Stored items
§
(* ===== verification/RunOps.v ===== *)
(** The transactions of [server/internal/store] on the rows of one run: completing,
    skipping and failing jobs ([results.go]), claiming them ([dispatch.go]),
    cancelling and rerunning ([runs_actions.go]), reclaiming ([sweeper.go],
    [disruption.go]), deciding a gate ([approvals.go]) and superseding
    ([supersede.go]).  A database error aborts the transaction and is the
    unchanged database. *)

From S2P Require Import Prelude GoStrings Domain RunTables.

(** ** Completing jobs ([results.go]) *)

Record CompleteJobInput := {
  in_JobRunID : uuid;
  in_Status : Status;
  in_ExitCode : Z;
  in_ErrorMsg : string;
  in_ExpectedAgentID : option uuid;
  in_ExpectedAttempt : Z;
  in_Outputs : gmap string string;
}.

(** [agent_id IS NOT DISTINCT FROM @expected_agent_id AND attempt = @expected_attempt]. *)
Definition snapshot_matches (agent : option uuid) (attempt : Z) (row : JobRow) : bool :=
  bool_decide (j_agent row = agent) && (j_attempt row =? attempt)%Z.
(** [status IN ('queued', 'running')] and the snapshot. *)
Definition completable (agent : option uuid) (attempt : Z) (row : JobRow) : bool :=
  active (j_status row) && snapshot_matches agent attempt row.

(** The terminal status is derived: a stamped cancel wins over the report, and only
    an un-cancelled success keeps its outputs. *)
Definition completed (i : CompleteJobInput) (row : JobRow) : JobRow :=
  let canceled := bool_decide (is_Some (j_cancel_requested_at row)) in
  set_result (set_status (if canceled then StatusCanceled else in_Status i) row)
    (Some (in_ExitCode i)) (in_ErrorMsg i)
    (if negb canceled && bool_decide (in_Status i = StatusSuccess) then in_Outputs i else ∅).

Definition PrecheckJobCompletion (i : CompleteJobInput) (db : RunDB) : bool :=
  match jobs db !! in_JobRunID i with
  | Some row => completable (in_ExpectedAgentID i) (in_ExpectedAttempt i) row
  | None => false
  end.
Definition CompleteJobRun (i : CompleteJobInput) (db : RunDB) : option (JobRow * RunDB) :=
  update_job (in_JobRunID i) (completable (in_ExpectedAgentID i) (in_ExpectedAttempt i)) (completed i) db.

Definition CompleteJob (i : CompleteJobInput) (db : RunDB)
    : result store_error (option (RunDB * JobCompletion)) :=
  if negb (bool_decide (in_Status i = StatusSuccess) || bool_decide (in_Status i = StatusFailed))
  then Err ErrInvalidStatus
  else if negb (PrecheckJobCompletion i db) then Ok None
  else then_cascade (CompleteJobRun i db).

Definition SkipJob (id : uuid) (db : RunDB) : result store_error (option (RunDB * JobCompletion)) :=
  then_cascade (update_job id (has_status StatusQueued) (set_status StatusSkipped) db).

Definition FailJobWithReason (id : uuid) (reason : string) (db : RunDB)
    : result store_error (option (RunDB * JobCompletion)) :=
  then_cascade (update_job id (has_status StatusQueued)
    (fun row => set_result (set_status StatusFailed row) (j_exit_code row) reason (j_outputs row)) db).

(** [NotificationTriggerMatches]. *)
Definition NotificationTriggerMatches (on : NotificationTrigger) (o : UserStageOutcome) : bool :=
  match on with
  | NotifyOnAlways => true
  | NotifyOnFailure => bool_decide (0 < uo_failed o)
  | NotifyOnCanceled => bool_decide (0 < uo_canceled o)
  | NotifyOnSuccess => bool_decide (uo_failed o = 0) && bool_decide (uo_canceled o = 0)
  end.

(** ** Claiming jobs ([dispatch.go], [native_deploy.go]) *)

(** [status = 'queued' AND agent_id IS NULL]. *)
Definition unclaimed (row : JobRow) : bool := has_status StatusQueued row && bool_decide (j_agent row = None).
Definition with_agent (agent : option uuid) (row : JobRow) : JobRow :=
  set_job row StatusRunning agent (j_attempt row) (j_cancel_requested_at row) (j_cancel_origin row).

Definition AssignJob (id agent : uuid) (db : RunDB) : option (JobRow * RunDB) :=
  update_job id unclaimed (with_agent (Some agent)) db.

Definition MarkRunRunning (db : RunDB) : RunDB :=
  if decide (r_status (run db) = StatusQueued)
  then with_run db (set_run (run db) StatusRunning (r_superseded_by (run db)) (r_service_generation (run db))
                      (r_terminal_effects_required (run db)))
  else db.
Definition MarkStageRunning (stage : uuid) (db : RunDB) : RunDB :=
  update_stages (fun id s => bool_decide (id = stage) && bool_decide (s_status s = StatusQueued))
    (set_stage StatusRunning) db.

(** [startNativeDeployTx]: the claim without an agent, the stage and the run marked
    and the watch created in the same transaction. *)
Definition StartServerManagedJob (id : uuid) (db : RunDB) : option (JobRow * RunDB) :=
  update_job id unclaimed (with_agent None) db.
Definition StartNativeDeploy (id : uuid) (db : RunDB) : option RunDB :=
  '(row, db) ← StartServerManagedJob id db;
  let db := MarkRunRunning (MarkStageRunning (js_stage (j_spec row)) db) in
  Some (with_watched db ({[(id, j_attempt row)]} ∪ watched db)).

(** [FinalizeDeployWatch] ([deploy_watches.go]) on the rows of the run: the watch
    goes, and the job it drove is completed when the snapshot still matches and the
    revision of the watch is still [in_progress] (a row of another table). *)
Definition deploy_verdict (st : Status) : bool :=
  match st with StatusSuccess | StatusFailed | StatusCanceled => true | _ => false end.
Definition FinalizeDeployWatch (in_progress : bool) (id : uuid) (attempt : Z) (st : Status) (reason : string)
    (db : RunDB) : result store_error (option RunDB) :=
  if negb (deploy_verdict st) then Err ErrInvalidStatus
  else if decide ((id, attempt) ∈ watched db) then
    let db := with_watched db (watched db ∖ {[(id, attempt)]}) in
    if negb in_progress then Ok (Some db)
    else
      r ← then_cascade (CompleteJobRun
            {| in_JobRunID := id; in_Status := st;
               in_ExitCode := if decide (st = StatusFailed) then 1%Z else 0%Z;
               in_ErrorMsg := if decide (st = StatusFailed) then reason else "";
               in_ExpectedAgentID := None; in_ExpectedAttempt := attempt; in_Outputs := ∅ |} db);
      Ok (Some (match r with Some (db, _) => db | None => db end))
  else Ok None.
Lemma deploy_verdict_cases st : deploy_verdict st = true -> st = StatusSuccess \/ st = StatusFailed \/ st = StatusCanceled.
Proof. destruct st; naive_solver. Qed.

(** [UnassignJob]: the dispatch did not reach the agent.  A cancel stamped in
    between terminalises the job instead of requeueing it. *)
Definition unassigned (row : JobRow) : JobRow :=
  match j_cancel_requested_at row with
  | Some _ => set_status StatusCanceled row
  | None => set_job row StatusQueued None (j_attempt row) None None
  end.
Definition UnassignJobRun (id agent : uuid) (attempt : Z) (db : RunDB) : option (JobRow * RunDB) :=
  update_job id (fun row => has_status StatusRunning row && snapshot_matches (Some agent) attempt row) unassigned db.
Definition UnassignJob (id agent : uuid) (attempt : Z) (db : RunDB) : result store_error (option (RunDB * Status)) :=
  match UnassignJobRun id agent attempt db with
  | None => Ok None
  | Some (row, db) =>
      if decide (j_status row = StatusCanceled)
      then (fun r => Some (fst r, j_status row)) <$> cascadeAfterJobCompletion (js_stage (j_spec row)) (j_status row) db
      else Ok (Some (db, j_status row))
  end.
§
** AIM OF THE EXERCISE **
Please repeat each entry exactly as written.

** SOLVED EXERCISE **
(* ===== verification/RunOps.v ===== *)
(** The transactions of [server/internal/store] on the rows of one run: completing,
    skipping and failing jobs ([results.go]), claiming them ([dispatch.go]),
    cancelling and rerunning ([runs_actions.go]), reclaiming ([sweeper.go],
    [disruption.go]), deciding a gate ([approvals.go]) and superseding
    ([supersede.go]).  A database error aborts the transaction and is the
    unchanged database. *)

From S2P Require Import Prelude GoStrings Domain RunTables.

(** ** Completing jobs ([results.go]) *)

Record CompleteJobInput := {
  in_JobRunID : uuid;
  in_Status : Status;
  in_ExitCode : Z;
  in_ErrorMsg : string;
  in_ExpectedAgentID : option uuid;
  in_ExpectedAttempt : Z;
  in_Outputs : gmap string string;
}.

(** [agent_id IS NOT DISTINCT FROM @expected_agent_id AND attempt = @expected_attempt]. *)
Definition snapshot_matches (agent : option uuid) (attempt : Z) (row : JobRow) : bool :=
  bool_decide (j_agent row = agent) && (j_attempt row =? attempt)%Z.
(** [status IN ('queued', 'running')] and the snapshot. *)
Definition completable (agent : option uuid) (attempt : Z) (row : JobRow) : bool :=
  active (j_status row) && snapshot_matches agent attempt row.

(** The terminal status is derived: a stamped cancel wins over the report, and only
    an un-cancelled success keeps its outputs. *)
Definition completed (i : CompleteJobInput) (row : JobRow) : JobRow :=
  let canceled := bool_decide (is_Some (j_cancel_requested_at row)) in
  set_result (set_status (if canceled then StatusCanceled else in_Status i) row)
    (Some (in_ExitCode i)) (in_ErrorMsg i)
    (if negb canceled && bool_decide (in_Status i = StatusSuccess) then in_Outputs i else ∅).

Definition PrecheckJobCompletion (i : CompleteJobInput) (db : RunDB) : bool :=
  match jobs db !! in_JobRunID i with
  | Some row => completable (in_ExpectedAgentID i) (in_ExpectedAttempt i) row
  | None => false
  end.
Definition CompleteJobRun (i : CompleteJobInput) (db : RunDB) : option (JobRow * RunDB) :=
  update_job (in_JobRunID i) (completable (in_ExpectedAgentID i) (in_ExpectedAttempt i)) (completed i) db.

Definition CompleteJob (i : CompleteJobInput) (db : RunDB)
    : result store_error (option (RunDB * JobCompletion)) :=
  if negb (bool_decide (in_Status i = StatusSuccess) || bool_decide (in_Status i = StatusFailed))
  then Err ErrInvalidStatus
  else if negb (PrecheckJobCompletion i db) then Ok None
  else then_cascade (CompleteJobRun i db).

Definition SkipJob (id : uuid) (db : RunDB) : result store_error (option (RunDB * JobCompletion)) :=
  then_cascade (update_job id (has_status StatusQueued) (set_status StatusSkipped) db).

Definition FailJobWithReason (id : uuid) (reason : string) (db : RunDB)
    : result store_error (option (RunDB * JobCompletion)) :=
  then_cascade (update_job id (has_status StatusQueued)
    (fun row => set_result (set_status StatusFailed row) (j_exit_code row) reason (j_outputs row)) db).

(** [NotificationTriggerMatches]. *)
Definition NotificationTriggerMatches (on : NotificationTrigger) (o : UserStageOutcome) : bool :=
  match on with
  | NotifyOnAlways => true
  | NotifyOnFailure => bool_decide (0 < uo_failed o)
  | NotifyOnCanceled => bool_decide (0 < uo_canceled o)
  | NotifyOnSuccess => bool_decide (uo_failed o = 0) && bool_decide (uo_canceled o = 0)
  end.

(** ** Claiming jobs ([dispatch.go], [native_deploy.go]) *)

(** [status = 'queued' AND agent_id IS NULL]. *)
Definition unclaimed (row : JobRow) : bool := has_status StatusQueued row && bool_decide (j_agent row = None).
Definition with_agent (agent : option uuid) (row : JobRow) : JobRow :=
  set_job row StatusRunning agent (j_attempt row) (j_cancel_requested_at row) (j_cancel_origin row).

Definition AssignJob (id agent : uuid) (db : RunDB) : option (JobRow * RunDB) :=
  update_job id unclaimed (with_agent (Some agent)) db.

Definition MarkRunRunning (db : RunDB) : RunDB :=
  if decide (r_status (run db) = StatusQueued)
  then with_run db (set_run (run db) StatusRunning (r_superseded_by (run db)) (r_service_generation (run db))
                      (r_terminal_effects_required (run db)))
  else db.
Definition MarkStageRunning (stage : uuid) (db : RunDB) : RunDB :=
  update_stages (fun id s => bool_decide (id = stage) && bool_decide (s_status s = StatusQueued))
    (set_stage StatusRunning) db.

(** [startNativeDeployTx]: the claim without an agent, the stage and the run marked
    and the watch created in the same transaction. *)
Definition StartServerManagedJob (id : uuid) (db : RunDB) : option (JobRow * RunDB) :=
  update_job id unclaimed (with_agent None) db.
Definition StartNativeDeploy (id : uuid) (db : RunDB) : option RunDB :=
  '(row, db) ← StartServerManagedJob id db;
  let db := MarkRunRunning (MarkStageRunning (js_stage (j_spec row)) db) in
  Some (with_watched db ({[(id, j_attempt row)]} ∪ watched db)).

(** [FinalizeDeployWatch] ([deploy_watches.go]) on the rows of the run: the watch
    goes, and the job it drove is completed when the snapshot still matches and the
    revision of the watch is still [in_progress] (a row of another table). *)
Definition deploy_verdict (st : Status) : bool :=
  match st with StatusSuccess | StatusFailed | StatusCanceled => true | _ => false end.
Definition FinalizeDeployWatch (in_progress : bool) (id : uuid) (attempt : Z) (st : Status) (reason : string)
    (db : RunDB) : result store_error (option RunDB) :=
  if negb (deploy_verdict st) then Err ErrInvalidStatus
  else if decide ((id, attempt) ∈ watched db) then
    let db := with_watched db (watched db ∖ {[(id, attempt)]}) in
    if negb in_progress then Ok (Some db)
    else
      r ← then_cascade (CompleteJobRun
            {| in_JobRunID := id; in_Status := st;
               in_ExitCode := if decide (st = StatusFailed) then 1%Z else 0%Z;
               in_ErrorMsg := if decide (st = StatusFailed) then reason else "";
               in_ExpectedAgentID := None; in_ExpectedAttempt := attempt; in_Outputs := ∅ |} db);
      Ok (Some (match r with Some (db, _) => db | None => db end))
  else Ok None.
Lemma deploy_verdict_cases st : deploy_verdict st = true -> st = StatusSuccess \/ st = StatusFailed \/ st = StatusCanceled.
Proof. destruct st; naive_solver. Qed.

(** [UnassignJob]: the dispatch did not reach the agent.  A cancel stamped in
    between terminalises the job instead of requeueing it. *)
Definition unassigned (row : JobRow) : JobRow :=
  match j_cancel_requested_at row with
  | Some _ => set_status StatusCanceled row
  | None => set_job row StatusQueued None (j_attempt row) None None
  end.
Definition UnassignJobRun (id agent : uuid) (attempt : Z) (db : RunDB) : option (JobRow * RunDB) :=
  update_job id (fun row => has_status StatusRunning row && snapshot_matches (Some agent) attempt row) unassigned db.
Definition UnassignJob (id agent : uuid) (attempt : Z) (db : RunDB) : result store_error (option (RunDB * Status)) :=
  match UnassignJobRun id agent attempt db with
  | None => Ok None
  | Some (row, db) =>
      if decide (j_status row = StatusCanceled)
      then (fun r => Some (fst r, j_status row)) <$> cascadeAfterJobCompletion (js_stage (j_spec row)) (j_status row) db
      else Ok (Some (db, j_status row))
  end.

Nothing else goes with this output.